A mother’s instinct gives her son the chance he needed

Lacey and Chance Cunningham

by Jeanne Marquis

A local toddler, Chance Cunningham, from China, received a successful bone marrow transplant in Boston, Massachusetts, to fight a rare disorder of his immune system, Hemophagocytic Lymphohistiocytosis, or HLH. Chance and his parents Lacey and Jeremy Cunningham returned home on the weekend of March 2, following a long, emotional stay in Boston.

Lacey and Jeremy Cunningham with son Chance prior to his illness. (Contributed photo)

Lacey’s strong mothering instinct led to the early diagnosis of her young son’s HLH. She knew what he was experiencing was more than the typical childhood illness when Chance’s fever wouldn’t break and she felt hardening around his stomach area. Mothers know when something is wrong. What she didn’t know at the time was just how serious this illness could be until she and her husband Jeremy arrived at the Boston Children’s Hospital. It became real when a staff member told Lacey, “It’s very hard for parents of chronically ill children.” She said, “I was taken aback, like whoa, my son, my baby is considered to be chronically ill.”

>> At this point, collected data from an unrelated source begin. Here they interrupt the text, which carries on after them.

Definition range_start (r : RangeTuple) : N * N := let '(sl, sc, _, _) := r in (sl, sc).
Definition range_end (r : RangeTuple) : N * N := let '(_, _, el, ec) := r in (el, ec).

(** The entry's range contains the range, as positions. *)
Definition encloses (r : RangeTuple) (e : RangeCacheEntry) : bool :=
  pair_le (range_start e.1) (range_start r) && pair_le (range_end r) (range_end e.1).

Definition find_enclosing_symbol (b : Builder) (file : string) (r : RangeTuple) : option string :=
  match list_find (encloses r) (default [] (range_cache b !! file)) with
  | Some (_, e) => Some e.2
  | None =>
      let module_id := make_module_durable_id file in
      if bool_decide (is_Some (nodes (layer b) !! module_id)) then Some module_id else None
  end.

(** ** Edges *)

Definition try_add_edge (e : Edge) (b : Builder) : Builder :=
  if bool_decide (is_Some (nodes (layer b) !! source e)) &&
     bool_decide (is_Some (nodes (layer b) !! target e))
  then set_layer (add_edge (layer b) e).1 b else b.

Definition containment_edge (file : string) (b : Builder) (s : SymbolDto) : Builder :=
  let module_id := make_module_durable_id file in
  match s_durable_id s with
  | None => b
  | Some did =>
      let parent_id :=
        match s_container_name s with
        | Some cn => default module_id (find_symbol_in_file b file cn)
        | None => module_id
        end in
      if bool_decide (is_Some (nodes (layer b) !! parent_id)) then
        let kind := if bool_decide (parent_id = module_id) then Defines else Contains in
        try_add_edge (mkEdge parent_id did kind None None None) b
      else b
  end.
(* ===== verification/EdgeOrder.v ===== *)
(** * The order of edges ([derive(Ord)] on [Edge] in [rust/src/code_layer.rs])

    A [BTreeSet] of edges is walked in the order of the edges' fields.  The
    order is linear, so a walk depends on the set alone, and a walk that only
    looks at some edges depends on those alone. *)

From Stdlib Require Import NArith.
From S2P Require Import Prelude CodeLayer CodeBuilder.

(** ** Lawful comparisons *)

(** What [Ord] promises of [cmp], up to the equivalence [cmp a b = Eq]. *)
Class Lawful {A} (cmp : A → A → comparison) : Prop := {
  cmp_opp a b : cmp b a = CompOpp (cmp a b);
  cmp_lt_trans a b c : cmp a b = Lt → cmp b c = Lt → cmp a c = Lt;
  cmp_eq_l a b c : cmp a b = Eq → cmp a c = cmp b c;
}.

Arguments cmp_opp {_} cmp {_} _ _.
Arguments cmp_lt_trans {_} cmp {_} _ _ _ _ _.
Arguments cmp_eq_l {_} cmp {_} _ _ _ _.

Section lawful.
Context {A} (cmp : A → A → comparison) `{!Lawful cmp}.

Lemma cmp_eq_r a b c : cmp a b = Eq → cmp c a = cmp c b.
Proof. intros H. rewrite (cmp_opp cmp a c), (cmp_opp cmp b c). by rewrite (cmp_eq_l cmp a b c H). Qed.

Lemma cmp_le_trans a b c : cmp a b ≠ Gt → cmp b c ≠ Gt → cmp a c ≠ Gt.
Proof.
  intros H1 H2. destruct (cmp a b) eqn:E1; [by rewrite (cmp_eq_l cmp a b c E1)| |done].
  destruct (cmp b c) eqn:E2; [|by rewrite (cmp_lt_trans cmp a b c E1 E2)|done].
  by rewrite <- (cmp_eq_r b c a E2), E1.
Qed.

Lemma cmp_le_total a b : cmp a b ≠ Gt ∨ cmp b a ≠ Gt.
Proof. rewrite (cmp_opp cmp a b). destruct (cmp a b); simpl; auto. Qed.

Lemma cmp_le_antisym a b : cmp a b ≠ Gt → cmp b a ≠ Gt → cmp a b = Eq.
Proof. rewrite (cmp_opp cmp a b). by destruct (cmp a b). Qed.
End lawful.

(** Comparing a field, two keys in turn, and optional values. *)
#[global] Instance lawful_on {A B} (f : A → B) cmp : Lawful cmp → Lawful (λ a b, cmp (f a) (f b)).
Proof.
  intros []. split; eauto.
Qed.

#[global] Instance lawful_then {A} (c1 c2 : A → A → comparison) :
  Lawful c1 → Lawful c2 → Lawful (λ a b, then_compare (c1 a b) (c2 a b)).
Proof.
  intros H1 H2. split.
  - intros a b. rewrite (cmp_opp c1 a b), (cmp_opp c2 a b). by destruct (c1 a b).
  - intros a b c. destruct (c1 a b) eqn:E1; simpl; [..|done].
    + rewrite (cmp_eq_l c1 a b c E1). destruct (c1 b c); simpl; [apply (cmp_lt_trans c2)|done..].
    + intros _. destruct (c1 b c) eqn:E2; simpl; [| |done].
      * intros _. by rewrite <- (cmp_eq_r c1 b c a E2), E1.
      * intros _. by rewrite (cmp_lt_trans c1 a b c E1 E2).
  - intros a b c. destruct (c1 a b) eqn:E1; simpl; [|done..]. intros E2.
    by rewrite (cmp_eq_l c1 a b c E1), (cmp_eq_l c2 a b c E2).
Qed.

#[global] Instance lawful_option {A} (cmp : A → A → comparison) : Lawful cmp → Lawful (option_compare cmp).
Proof.
  intros H. split.
  - intros [a|] [b|]; simpl; [apply (cmp_opp cmp)|done..].
  - intros [a|] [b|] [c|]; simpl; [apply (cmp_lt_trans cmp)|done..].
  - intros [a|] [b|] [c|]; simpl; [apply (cmp_eq_l cmp)|done..].
Qed.

#[global] Instance lawful_N : Lawful N.compare.
Proof.
  split.
  - intros a b. apply N.compare_antisym.
  - intros a b c. rewrite !N.compare_lt_iff. lia.
  - intros a b c ->%N.compare_eq_iff. done.
Qed.

#[global] Instance lawful_string : Lawful String.compare.
Proof.
  split.
  - intros a b. apply String.compare_antisym.
  - intros a b c H1 H2.
    assert (String.le a c) as H by (etrans; [|]; unfold String.le, String.leb; [rewrite H1|rewrite H2]; done).
    unfold String.le, String.leb in H. destruct (String.compare a c) eqn:E; [|done..].
    apply String.compare_eq_iff in E as ->. rewrite String.compare_antisym, H1 in H2. done.
  - intros a b c ->%String.compare_eq_iff. done.
Qed.

#[global] Instance lawful_range : Lawful range_compare.
Proof.
  assert (Lawful (λ a b : RangeTuple, then_compare (N.compare a.1.1.1 b.1.1.1)
    (then_compare (N.compare a.1.1.2 b.1.1.2) (then_compare (N.compare a.1.2 b.1.2) (N.compare a.2 b.2))))) as [H1 H2 H3].
  { apply lawful_then; [exact (lawful_on (λ a : RangeTuple, a.1.1.1) _ _)|].
    apply lawful_then; [exact (lawful_on (λ a : RangeTuple, a.1.1.2) _ _)|].
    apply lawful_then; [exact (lawful_on (λ a : RangeTuple, a.1.2) _ _)|exact (lawful_on (λ a : RangeTuple, a.2) _ _)]. }
  split.
  - intros [[[a1 a2] a3] a4] [[[b1 b2] b3] b4]. apply (H1 (a1, a2, a3, a4) (b1, b2, b3, b4)).
  - intros [[[a1 a2] a3] a4] [[[b1 b2] b3] b4] [[[c1 c2] c3] c4].
    apply (H2 (a1, a2, a3, a4) (b1, b2, b3, b4) (c1, c2, c3, c4)).
  - intros [[[a1 a2] a3] a4] [[[b1 b2] b3] b4] [[[c1 c2] c3] c4].
    apply (H3 (a1, a2, a3, a4) (b1, b2, b3, b4) (c1, c2, c3, c4)).
Qed.

#[global] Instance lawful_edge : Lawful edge_compare.
Proof.
  unfold edge_compare. apply lawful_then; [exact (lawful_on source _ _)|].
  apply lawful_then; [exact (lawful_on target _ _)|].
  apply lawful_then; [exact (lawful_on (λ e, EdgeKind_index (ekind e)) _ _)|].
  apply lawful_then; [exact (lawful_on role _ _)|].
  apply lawful_then; [exact (lawful_on efile _ _)|exact (lawful_on erange _ _)].
Qed.

(** ** The order is linear *)

Lemma then_compare_eq a b : then_compare a b = Eq → a = Eq ∧ b = Eq.
Proof. by destruct a. Qed.

Lemma option_compare_eq {A} (cmp : A → A → comparison) :
  (∀ a b, cmp a b = Eq → a = b) → ∀ a b, option_compare cmp a b = Eq → a = b.
Proof. intros H [a|] [b|]; simpl; [|done..]. intros ->%H. done. Qed.

Lemma range_compare_eq a b : range_compare a b = Eq → a = b.
Proof.
  destruct a as [[[a1 a2] a3] a4], b as [[[b1 b2] b3] b4]. simpl.
  intros [->%N.compare_eq_iff [->%N.compare_eq_iff [->%N.compare_eq_iff ->%N.compare_eq_iff]%then_compare_eq]%then_compare_eq]%then_compare_eq.
  done.
Qed.

Lemma EdgeKind_index_inj a b : EdgeKind_index a = EdgeKind_index b → a = b.
Proof. by destruct a, b. Qed.

Lemma edge_compare_eq a b : edge_compare a b = Eq → a = b.
Proof.
  destruct a, b. unfold edge_compare. simpl.
  intros [->%String.compare_eq_iff H]%then_compare_eq. apply then_compare_eq in H as [->%String.compare_eq_iff H].
  apply then_compare_eq in H as [->%N.compare_eq_iff%EdgeKind_index_inj H].
  apply then_compare_eq in H as [->%(option_compare_eq _ String.compare_eq_iff) H].
  apply then_compare_eq in H as [->%(option_compare_eq _ String.compare_eq_iff) H].
  by apply (option_compare_eq _ range_compare_eq) in H as ->.
Qed.

Lemma edge_le_spec a b : edge_le a b ↔ edge_compare a b ≠ Gt.
Proof. unfold edge_le. by destruct (edge_compare a b). Qed.

Lemma edge_le_trans a b c : edge_le a b → edge_le b c → edge_le a c.
Proof. rewrite !edge_le_spec. apply (cmp_le_trans edge_compare). Qed.

Lemma edge_le_total a b : edge_le a b ∨ edge_le b a.
Proof. rewrite !edge_le_spec. apply (cmp_le_total edge_compare). Qed.

Lemma edge_le_antisym a b : edge_le a b → edge_le b a → a = b.
Proof. rewrite !edge_le_spec. intros H1 H2. by apply edge_compare_eq, (cmp_le_antisym edge_compare). Qed.

#[export] Hint Resolve edge_le_trans edge_le_total edge_le_antisym : tyo3.

(** ** Walks of a set of edges *)

(** What a walk sees of the edges with [P] depends on those edges alone. *)
Lemma btree_edges_filter (P : Edge → Prop) `{∀ e, Decision (P e)} (l l' : CodeLayer) :
  (∀ e, P e → e ∈ edges l ↔ e ∈ edges l') → filter P (btree_edges l) = filter P (btree_edges l').
Proof.
  intros HP. unfold btree_edges. apply (sorted_unique edge_le).
  - eauto with tyo3.
  - apply StronglySorted_filter, sort_by_sorted; eauto with tyo3.
  - apply StronglySorted_filter, sort_by_sorted; eauto with tyo3.
  - rewrite !sort_by_perm. apply NoDup_Permutation; [apply NoDup_filter, NoDup_elements..|].
    intros e. rewrite !list_elem_of_filter, !elem_of_elements. specialize (HP e). tauto.
Qed.

(** The parents of a class depend on its inheritance edges. *)
Lemma parents_of_ext l l' did :
  (∀ e, source e = did → ekind e = Inherits → e ∈ edges l ↔ e ∈ edges l') → parents_of l did = parents_of l' did.
Proof. intros H. unfold parents_of. f_equal. apply btree_edges_filter. intros e [Hs He]. auto. Qed.

Lemma child_steps_filter did es acc :
  foldl (child_step did) acc es =
    foldl (child_step did) acc (filter (λ e, source e = did ∧ is_containment (ekind e)) es).
Proof.
  revert acc. induction es as [|e es IH]; intros acc; [done|]. rewrite filter_cons. case_decide as He; simpl; [apply IH|].
  rewrite <- IH. f_equal. unfold child_step. destruct acc as [seen out].
  case_bool_decide as Hs; simpl; [|done]. destruct (is_containment (ekind e)) eqn:Hk; [|done]. by destruct He.
Qed.

(** The children of a node depend on its containment edges. *)
Lemma children_of_ext l l' did :
  (∀ e, source e = did → is_containment (ekind e) → e ∈ edges l ↔ e ∈ edges l') → children_of l did = children_of l' did.
Proof.
  intros H. unfold children_of. rewrite child_steps_filter, (child_steps_filter did (btree_edges l')).
  rewrite (btree_edges_filter (λ e, source e = did ∧ is_containment (ekind e)) l l'); [done|].
  intros e [Hs Hk]. auto.
Qed.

Left unchecked, the ailing immune system becomes overactive and attacks healthy organs and tissues. The treatment for HLH is to literally rebuild the immune system. The existing immune system needs to be inactivated by chemotherapy and replaced by a bone marrow transplant from a compatible and healthy donor.

The search for an appropriate bone marrow donor is more challenging than one would think. You might assume that family members are the best match. However, according to the Health Resources and Services Administration, only 30 percent of patients have a relative that is a suitable match and able to donate. The other 70 percent, nearly 12,000 people in the US, depend on a worldwide registry of bone marrow donors for this lifesaving transplant.

Chance Cunningham

Chance’s donor came all the way from Germany. There is a desperate shortage of bone marrow donors in the U.S. On average 3,000 Americans die every year waiting for transplants, while only two percent of our population is listed on the registry for bone marrow donors. Bone marrow transplants are the only cure for HLH, the disease Chance is fighting, and other diseases such as Leukemia, the most common childhood cancer.

When Lacey was interviewed for this article, she asked us to focus more on the need for bone marrow donors than her own story because it is the only cure for many people like her son Chance. There is no alternative. She urges people to list themselves on the national registry for bone marrow transplants. She and her husband Jeremy are extremely thankful for the woman in Germany who donated her marrow. They are grateful for her physical donation of life-saving cells and also for her unfailing time commitment. The donor remained dedicated to the protocol even when the procedure was postponed three times due to Chance’s battle with HLH flare ups.

The National Marrow Donor Program (NMDP) is a nonprofit organization established in 1986 and operates the Be The Match Registry, the world’s largest hematopoietic cell registry. Large numbers of registered donors are needed, especially from ethnic populations, because the odds that two individuals are HLA matched are one in 20,000. The success of a donor match depends on a registry with a large number of participants. To register as a donor, visit BeTheMatch.org and answer a questionnaire. If you are a candidate to be a donor, you will be sent a cheek swab kit in the mail.

The family of Chance Cunningham has set up a GoFundMe account to help with medical expenses at www.gofundme.com/big-cheers-for-little-chance-cunningham.